## EXERCISE DIRECTIONS:
After reading the data, copy it out in full and exactly.
---- INFORMATION PROVIDED
Lemma run_trade_safe s es : forallb gated es = true -> trade_safe (run s es).
Proof.
  induction es as [|e es IH] using rev_ind; intros Hg.
  - split; [by intros a Ha%elem_of_empty|done|by intros n id a Hin%elem_of_nil].
  - rewrite forallb_app in Hg. apply andb_prop in Hg as [Hg He]. simpl in He. rewrite andb_true_r in He.
    unfold run_client. rewrite foldl_app. simpl. by apply trade_safe_step, IH.
Qed.

(** C10: no trade reaches a connection the broker has not let the account into.
    However connections come and go, answers and time-outs fall, accounts are
    authorized and removed: an account counts as authorized only if the broker
    granted it on the connection that is up, a trade request that passes the
    gate is handed over at once and never waits for a later connection, and
    every request on the wire is on a connection on which the broker granted
    its account. *)
Theorem trades_only_where_granted (s : db) (es : list client_event) :
  forallb gated es = true ->
  let c := run_client transport s es in
  (forall a, is_account_authed a c = true -> exists n, cl_conn c = Some n /\ (n, a) ∈ cl_granted c) /\
  cl_handoffs c = [] /\
  (forall n id a, (n, id, a) ∈ cl_wire c -> (n, a) ∈ cl_granted c).
Proof.
  intros Hg c. destruct (run_trade_safe s es Hg) as [Ha Hh Hw]. split_and!; [|done|done]. intros a Hin%bool_decide_eq_true. by apply Ha.
Qed.

(** ** Outcomes *)

Definition unsettled (hs : list handoff) : list nat := ho_id <$> List.filter (fun h => negb (ho_settled h)) hs.

(** Each call has one outcome at most; what it says of the wire is true; [hs] are
    the calls that wait. *)
Record outcomes_true (hs : list handoff) (c : CTraderClient) : Prop := {
  ot_once : NoDup (cl_outcomes c).*1;
  ot_open : NoDup (unsettled hs);
  ot_apart : forall id, id ∈ unsettled hs -> id ∉ (cl_outcomes c).*1;
  ot_old : forall id, id ∈ (cl_outcomes c).*1 \/ id ∈ unsettled hs -> (id < cl_next c)%nat;
  ot_wire_once : NoDup (cl_wire c).*1.*2;
  ot_wire : forall n id a, (n, id, a) ∈ cl_wire c ->
    (id, HandedOver) ∈ cl_outcomes c \/ ((id, NotAttempted) ∈ cl_outcomes c /\ transport id = WriteRaised true);
  ot_handed : forall id, (id, HandedOver) ∈ cl_outcomes c -> id ∈ (cl_wire c).*1.*2
}.

Lemma session_outcomes hs c c' : same_session c c' -> outcomes_true hs c -> outcomes_true hs c'.
Proof.
  intros [_ _ _ _ Hn Hw Ho] [H1 H2 H3 H4 H5 H6 H7]. split; rewrite ?Hw, ?Ho; try done. intros id Hid. specialize (H4 id Hid). lia.
Qed.

Lemma elem_fst {A B} (x : A) (y : B) l : (x, y) ∈ l -> x ∈ l.*1.
Proof. intros Hin. apply list_elem_of_fmap. by exists (x, y). Qed.

(** A fresh call that settles with an outcome that is true *)
Lemma outcome_new hs c c' id a o wire :
  outcomes_true hs c -> id ∉ (cl_outcomes c).*1 -> id ∉ unsettled hs -> (id < cl_next c')%nat -> (cl_next c <= cl_next c')%nat ->
  cl_outcomes c' = cl_outcomes c ++ [(id, o)] -> cl_wire c' = cl_wire c ++ wire ->
  (exists n, wire = [(n, id, a)] /\ (o = HandedOver \/ o = NotAttempted /\ transport id = WriteRaised true)) \/ wire = [] /\ o = NotAttempted ->
  outcomes_true hs c'.
Proof.
  intros [H1 H2 H3 H4 H5 H6 H7] Hid Hopen Hlt Hnext Ho Hw Hwire. split; rewrite ?Ho, ?Hw.
  - rewrite fmap_app. apply NoDup_app. split_and!; [done| |apply NoDup_singleton]. by intros x Hx ->%list_elem_of_singleton.
  - done.
  - intros x Hx. rewrite fmap_app. intros [Hx'|Hx'%list_elem_of_singleton]%elem_of_app; [by eapply H3|]. simpl in Hx'. by subst x.
  - intros x. rewrite fmap_app. intros [[Hx|Hx%list_elem_of_singleton]%elem_of_app|Hx].
    + assert (x < cl_next c)%nat by (apply H4; by left). lia.
    + simpl in Hx. by subst x.
    + assert (x < cl_next c)%nat by (apply H4; by right). lia.
  - rewrite !fmap_app. destruct Hwire as [(n & -> & _)|[-> _]]; [|by rewrite app_nil_r].
    apply NoDup_app. split_and!; [done| |apply NoDup_singleton]. intros x Hx Hx'%list_elem_of_singleton. simpl in Hx'. subst x.
    apply list_elem_of_fmap in Hx as ([n' i] & Ei & ([[n'' i'] a'] & Eq & Hin)%list_elem_of_fmap). simpl in *. simplify_eq.
    destruct (H6 _ _ _ Hin) as [Hh|[Hh _]]; by apply Hid, (elem_fst _ _ _ Hh).
  - intros n i x [Hin|Hin]%elem_of_app.
    + destruct (H6 _ _ _ Hin) as [?|[? ?]]; [left|right]; rewrite elem_of_app; tauto.
    + destruct Hwire as [(n' & -> & Hcase)|[-> _]]; [|by apply elem_of_nil in Hin]. apply list_elem_of_singleton in Hin. simplify_eq.
      rewrite !elem_of_app, !list_elem_of_singleton. destruct Hcase as [->|[-> ?]]; tauto.
  - intros i. rewrite !fmap_app. intros [Hin|Hin%list_elem_of_singleton]%elem_of_app; apply elem_of_app.
    + left. by apply H7.
    + simplify_eq. destruct Hwire as [(n' & -> & _)|[_ ?]]; [|done]. right. simpl. by apply list_elem_of_singleton.
Qed.

Lemma unsettled_cons h hs : unsettled (h :: hs) = (if ho_settled h then [] else [ho_id h]) ++ unsettled hs.
Proof. unfold unsettled. simpl. by destruct (ho_settled h). Qed.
--------
## ANSWER TO THIS EXERCISE:
Lemma run_trade_safe s es : forallb gated es = true -> trade_safe (run s es).
Proof.
  induction es as [|e es IH] using rev_ind; intros Hg.
  - split; [by intros a Ha%elem_of_empty|done|by intros n id a Hin%elem_of_nil].
  - rewrite forallb_app in Hg. apply andb_prop in Hg as [Hg He]. simpl in He. rewrite andb_true_r in He.
    unfold run_client. rewrite foldl_app. simpl. by apply trade_safe_step, IH.
Qed.

(** C10: no trade reaches a connection the broker has not let the account into.
    However connections come and go, answers and time-outs fall, accounts are
    authorized and removed: an account counts as authorized only if the broker
    granted it on the connection that is up, a trade request that passes the
    gate is handed over at once and never waits for a later connection, and
    every request on the wire is on a connection on which the broker granted
    its account. *)
Theorem trades_only_where_granted (s : db) (es : list client_event) :
  forallb gated es = true ->
  let c := run_client transport s es in
  (forall a, is_account_authed a c = true -> exists n, cl_conn c = Some n /\ (n, a) ∈ cl_granted c) /\
  cl_handoffs c = [] /\
  (forall n id a, (n, id, a) ∈ cl_wire c -> (n, a) ∈ cl_granted c).
Proof.
  intros Hg c. destruct (run_trade_safe s es Hg) as [Ha Hh Hw]. split_and!; [|done|done]. intros a Hin%bool_decide_eq_true. by apply Ha.
Qed.

(** ** Outcomes *)

Definition unsettled (hs : list handoff) : list nat := ho_id <$> List.filter (fun h => negb (ho_settled h)) hs.

(** Each call has one outcome at most; what it says of the wire is true; [hs] are
    the calls that wait. *)
Record outcomes_true (hs : list handoff) (c : CTraderClient) : Prop := {
  ot_once : NoDup (cl_outcomes c).*1;
  ot_open : NoDup (unsettled hs);
  ot_apart : forall id, id ∈ unsettled hs -> id ∉ (cl_outcomes c).*1;
  ot_old : forall id, id ∈ (cl_outcomes c).*1 \/ id ∈ unsettled hs -> (id < cl_next c)%nat;
  ot_wire_once : NoDup (cl_wire c).*1.*2;
  ot_wire : forall n id a, (n, id, a) ∈ cl_wire c ->
    (id, HandedOver) ∈ cl_outcomes c \/ ((id, NotAttempted) ∈ cl_outcomes c /\ transport id = WriteRaised true);
  ot_handed : forall id, (id, HandedOver) ∈ cl_outcomes c -> id ∈ (cl_wire c).*1.*2
}.

Lemma session_outcomes hs c c' : same_session c c' -> outcomes_true hs c -> outcomes_true hs c'.
Proof.
  intros [_ _ _ _ Hn Hw Ho] [H1 H2 H3 H4 H5 H6 H7]. split; rewrite ?Hw, ?Ho; try done. intros id Hid. specialize (H4 id Hid). lia.
Qed.

Lemma elem_fst {A B} (x : A) (y : B) l : (x, y) ∈ l -> x ∈ l.*1.
Proof. intros Hin. apply list_elem_of_fmap. by exists (x, y). Qed.

(** A fresh call that settles with an outcome that is true *)
Lemma outcome_new hs c c' id a o wire :
  outcomes_true hs c -> id ∉ (cl_outcomes c).*1 -> id ∉ unsettled hs -> (id < cl_next c')%nat -> (cl_next c <= cl_next c')%nat ->
  cl_outcomes c' = cl_outcomes c ++ [(id, o)] -> cl_wire c' = cl_wire c ++ wire ->
  (exists n, wire = [(n, id, a)] /\ (o = HandedOver \/ o = NotAttempted /\ transport id = WriteRaised true)) \/ wire = [] /\ o = NotAttempted ->
  outcomes_true hs c'.
Proof.
  intros [H1 H2 H3 H4 H5 H6 H7] Hid Hopen Hlt Hnext Ho Hw Hwire. split; rewrite ?Ho, ?Hw.
  - rewrite fmap_app. apply NoDup_app. split_and!; [done| |apply NoDup_singleton]. by intros x Hx ->%list_elem_of_singleton.
  - done.
  - intros x Hx. rewrite fmap_app. intros [Hx'|Hx'%list_elem_of_singleton]%elem_of_app; [by eapply H3|]. simpl in Hx'. by subst x.
  - intros x. rewrite fmap_app. intros [[Hx|Hx%list_elem_of_singleton]%elem_of_app|Hx].
    + assert (x < cl_next c)%nat by (apply H4; by left). lia.
    + simpl in Hx. by subst x.
    + assert (x < cl_next c)%nat by (apply H4; by right). lia.
  - rewrite !fmap_app. destruct Hwire as [(n & -> & _)|[-> _]]; [|by rewrite app_nil_r].
    apply NoDup_app. split_and!; [done| |apply NoDup_singleton]. intros x Hx Hx'%list_elem_of_singleton. simpl in Hx'. subst x.
    apply list_elem_of_fmap in Hx as ([n' i] & Ei & ([[n'' i'] a'] & Eq & Hin)%list_elem_of_fmap). simpl in *. simplify_eq.
    destruct (H6 _ _ _ Hin) as [Hh|[Hh _]]; by apply Hid, (elem_fst _ _ _ Hh).
  - intros n i x [Hin|Hin]%elem_of_app.
    + destruct (H6 _ _ _ Hin) as [?|[? ?]]; [left|right]; rewrite elem_of_app; tauto.
    + destruct Hwire as [(n' & -> & Hcase)|[-> _]]; [|by apply elem_of_nil in Hin]. apply list_elem_of_singleton in Hin. simplify_eq.
      rewrite !elem_of_app, !list_elem_of_singleton. destruct Hcase as [->|[-> ?]]; tauto.
  - intros i. rewrite !fmap_app. intros [Hin|Hin%list_elem_of_singleton]%elem_of_app; apply elem_of_app.
    + left. by apply H7.
    + simplify_eq. destruct Hwire as [(n' & -> & _)|[_ ?]]; [|done]. right. simpl. by apply list_elem_of_singleton.
Qed.

Lemma unsettled_cons h hs : unsettled (h :: hs) = (if ho_settled h then [] else [ho_id h]) ++ unsettled hs.
Proof. unfold unsettled. simpl. by destruct (ho_settled h). Qed.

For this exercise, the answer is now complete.